Mutige Ideen – Amtszeiten begrenzen #46

Von Wolfram Hegen

MUTIGE IDEE #2

Unsere Geschichte über vielleicht ungewöhnliche, aber gerade deswegen mutige Ideen für Coburgs Zukunft aus dem Coburger #43 im Februar hat uns einige Rückmeldungen eingebracht. Meist positiv, und wenn kritisch, dann vor allem, dass die eine oder andere Idee nicht größer präsentiert, gedacht, erläutert worden ist, sondern durch die Aufzählung auf vier Seiten fast ein wenig unterging. Das wollen wir ab sofort ändern. In jeder Ausgabe präsentieren wir eine Idee. Und wenn Sie auch noch Ideen haben … her damit.

Amtszeiten begrenzen

Eigentlich keine wirklich mutige Idee. Und auch nicht wirklich neu. In zahlreichen Ländern der Welt werden Amtszeiten beschränkt. Vor allem auf der großen Bühne, vor allem in präsidialen Systemen wie den USA. Schon in den frühen Demokratien im alten Athen oder Rom war nach einer festgelegten Zeit Schluss mit dem Amt. In Deutschland darf das Staatsoberhaupt, der/die Bundespräsident oder -präsidentin, maximal einmal wiedergewählt werden. Auch die Beschränkung der Amtszeit für Bundeskanzler oder Bundeskanzlerin wird immer wieder von unterschiedlichen Seiten gefordert. Dabei seien in einer parlamentarischen Demokratie die Wahlen das Mittel, um Macht zu begrenzen, sagen Kritiker solcher Forderungen und lehnen sie ab. 

Wie aber verhält es sich im Kleinen, in Kommunen? Wie verhält es sich in Coburg? 

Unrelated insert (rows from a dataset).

(* ===== verification/Sync.v ===== *)
(** Approved copy of local items to the cloud (sync.py).

    The in-memory repository and the reference transfer port are the record
    [Repo]; each method of [SyncService] is a computation on it.  An operation
    object is written back where the program mutates it, so a loop that raises
    leaves what it had done.

    Theorems: the shape of every operation in every reachable store
    ([sync_operations_wf]); what a batch needs before it transmits
    ([transfer_only_approved]), what it records ([transfer_batch_result]) and
    that it happens once ([transfer_replay]); the transfer port
    ([transmit_once]); isolation ([sync_isolated]).  The concrete run at the
    end shows that the port's replays cross tenants. *)

From S2P Require Import Prelude Sha256 PyStr Json Scoped.
#[local] Open Scope Z_scope.

(** ** Data *)

Definition SyncError (code : string) (status : Z) : exn := Raised code status false.

Inductive ConflictResolutionChoice :=
| KEEP_LOCAL_AS_NEW_VERSION
| KEEP_CLOUD
| KEEP_BOTH.

Definition choice_value (c : ConflictResolutionChoice) : string :=
  match c with
  | KEEP_LOCAL_AS_NEW_VERSION => "keep_local_as_new_version"
  | KEEP_CLOUD => "keep_cloud"
  | KEEP_BOTH => "keep_both"
  end.

Inductive SyncItemKind := SOURCE_VERSION | OUTPUT_VERSION.

#[export] Instance sync_item_kind_eq_dec : EqDecision SyncItemKind.
Proof. solve_decision. Defined.

Definition kind_value (k : SyncItemKind) : string :=
  match k with SOURCE_VERSION => "source_version" | OUTPUT_VERSION => "output_version" end.

Record SyncContext := mkContext {
  ctx_tenant_id : string;
  ctx_workspace_id : string;
  ctx_actor_id : string;
  ctx_trace_id : string;
  ctx_policy_version : string
}.

(** [SyncContext.__post_init__] *)
Definition context_valid (c : SyncContext) : bool :=
  safe_id (ctx_tenant_id c) && safe_id (ctx_workspace_id c) && safe_id (ctx_actor_id c) &&
  safe_id (ctx_trace_id c) && safe_id (ctx_policy_version c).

Definition make_context (t w a tr p : string) : outcome SyncContext :=
  let c := mkContext t w a tr p in
  if context_valid c then Ret c else Raise (SyncError "SYNC_CONTEXT_INVALID" 400).

Record SyncItemInput := mkItem {
  it_item_id : string;
  it_source_version_id : option string;
  it_local_object_id : string;
  it_digest_sha256 : string;
  it_byte_size : Z;
  it_content_type : string;
  it_base_cloud_version_id : option string;
  it_base_cloud_digest : option string;
  it_item_kind : SyncItemKind;
  it_output_version_id : option string;
  it_dependency_item_ids : list string
}.

Definition OUTPUT_CONTENT_TYPE : string := "application/vnd.daon.offline-studio-output+json".

Definition opt_safe (o : option string) : bool :=
  match o with Some v => safe_id v | None => false end.

(** [version_contract_valid] *)
Definition version_contract_valid (i : SyncItemInput) : bool :=
  let source_valid := opt_safe (it_source_version_id i) in
  let output_valid := opt_safe (it_output_version_id i) in
  match it_item_kind i with
  | SOURCE_VERSION =>
      source_valid && negb output_valid && bool_decide (it_dependency_item_ids i = [])
  | OUTPUT_VERSION =>
      output_valid && negb source_valid && negb (bool_decide (it_dependency_item_ids i = [])) &&
      String.eqb (it_content_type i) OUTPUT_CONTENT_TYPE
  end.

(** [tuple(sorted(set(ids))) == ids], and every one is an identifier. *)
Definition dependencies_valid (i : SyncItemInput) : bool :=
  bool_decide (sorted_strings (fromkeys (it_dependency_item_ids i)) = it_dependency_item_ids i) &&
  forallb safe_id (it_dependency_item_ids i).

(** [SyncItemInput.__post_init__] *)
Definition item_valid (i : SyncItemInput) : bool :=
  safe_id (it_item_id i) && safe_id (it_local_object_id i) &&
  version_contract_valid i && dependencies_valid i &&
  is_digest (it_digest_sha256 i) && (0 <=? it_byte_size i) &&
  content_type_ok (it_content_type i) &&
  match it_base_cloud_version_id i, it_base_cloud_digest i with
  | None, None => true
  | Some v, Some d => safe_id v && is_digest d
  | _, _ => false
  end.

(** [SyncItemInput.version_id]; the assertion holds for every valid item. *)
Definition version_id (i : SyncItemInput) : option string :=
  match it_item_kind i with
  | SOURCE_VERSION => it_source_version_id i
  | OUTPUT_VERSION => it_output_version_id i
  end.

Record TransferPayload := mkPayload {
  pl_item_id : string;
  pl_content : list N;
  pl_current_cloud_version_id : option string;
  pl_current_cloud_digest : option string
}.

Record TargetVersion := mkTarget {
  tv_target_version_id : string;
  tv_target_object_id : string;
  tv_item_id : string;
  tv_digest_sha256 : string;
  tv_previous_cloud_version_id : option string;
  tv_relation : string
}.

(** [_Conflict]; [SyncConflictView] has the same fields. *)
Record Conflict := mkConflict {
  cf_conflict_id : string;
  cf_item_id : string;
  cf_local_version_id : string;
  cf_local_digest : string;
  cf_cloud_version_id : option string;
  cf_cloud_digest : option string;
  cf_base_version_id : option string;
  cf_base_digest : option string;
  cf_state : string
}.

Record TransferBatchView := mkBatch {
  tb_batch_id : string;
  tb_state : string;
  tb_sequence : Z;
  tb_cursor : option string;
  tb_next_cursor : option string;
  tb_transferred_item_ids : list string;
  tb_conflict_ids : list string;
  tb_replayed : bool
}.

Record ConflictResolutionView := mkResolution {
  cr_resolution_id : string;
  cr_conflict_id : string;
  cr_choice : ConflictResolutionChoice;
  cr_target_version_id : option string;
  cr_replayed : bool
}.

Record SyncOperationView := mkOperationView {
  ov_operation_id : string;
  ov_tenant_id : string;
  ov_workspace_id : string;
  ov_actor_id : string;
  ov_target_area : string;
  ov_state : string;
  ov_version : Z;
  ov_manifest_digest : string;
  ov_approved_item_ids : list string;
  ov_completed_item_ids : list string;
  ov_batches : list TransferBatchView;
  ov_conflicts : list Conflict;
  ov_target_versions : list TargetVersion;
  ov_reindex_state : option string;
  ov_source_mutations : Z;
  ov_overwrite_count : Z;
  ov_item_ids : list string
}.

(** [SyncOperationView.etag] *)
Definition etag (v : SyncOperationView) : string :=
  dquoted ("sync:" +:+ ov_operation_id v +:+ ":" +:+ str_int (ov_version v)).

Das Stadtoberhaupt wird von der Bevölkerung direkt für sechs Jahre gewählt, ebenso die Stadträte. Eine Amtszeitbeschränkung auf zwei oder drei Perioden gibt es nicht, für den oder die OB nur eine Altersgrenze. Üblich in bayerischen Kommunen.

Der aktuelle Coburger Oberbürgermeister ist neu und jung, unter den 40 Coburger Stadträten sind 17 Neulinge, 9 Stadträte mit 2 Amtszeiten, 14 erfahrene alte Häsinnen und Hasen mit drei oder mehr Amtszeiten – ein guter Mix also. Ist eine Diskussion über eine Amtszeitbeschränkung also aktuell unnötig?

Wir finden, sie ist überfällig: Systeme neigen dazu, sich selbst zu erhalten. Das müssen sie sogar. Das gibt Sicherheit und Stabilität. Das aber kann dazu führen, dass der Selbsterhaltungstrieb Vorrang hat vor dem eigentlichen Mandat: dem Wohl der Stadt zu dienen. Und gerade kommunale Systeme starten schon – aufgrund räumlicher und persönlicher Nähe – mit vielerlei wechselseitigen Beziehungen in eine Amtszeit. Solche Strukturen können weiter verkrusten, sinnvolle Netzwerke zu Seilschaften mutieren, professioneller Umgang miteinander kann in Gemauschel münden. 

Jetzt also, ein gutes Jahr nach der letzten Kommunalwahl, wäre die richtige Zeit, um über eine Amtszeitbegrenzung für OB, Bürgermeister/-in und Stadträte auf zwei Amtszeiten zu diskutieren, also auf zwölf Jahre. 

Lange genug, um auf die Erfahrung Altgedienter bauen zu können, aber nicht so lange, dass Selbsterhaltung vor Stadtwohl gehen könnte. Das mag in einigen Fällen dazu führen, dass Mandatsträger ausscheiden müssen, die sich durch ein hohes Maß an Integrität, Einsatzbereitschaft und Kompetenz ausgezeichnet haben, das mag den Bürgerinnen und Bürgern vielleicht die Möglichkeit nehmen, beliebtes Personal zu bestätigen, wir glauben dennoch, dass die Vorteile überwiegen:

Vorteile: Weniger Vetternwirtschaft.

Mehr Chancen für Politikneulinge.

Mehr innerparteilicher Wettbewerb.

Mehr neue Ideen. 

Mehr Opposition. 

Mehr Zukunftsthemen.

Coburg könnte Vorbild sein.

 

Der Artikel gibt die Meinung des Verfassers wieder.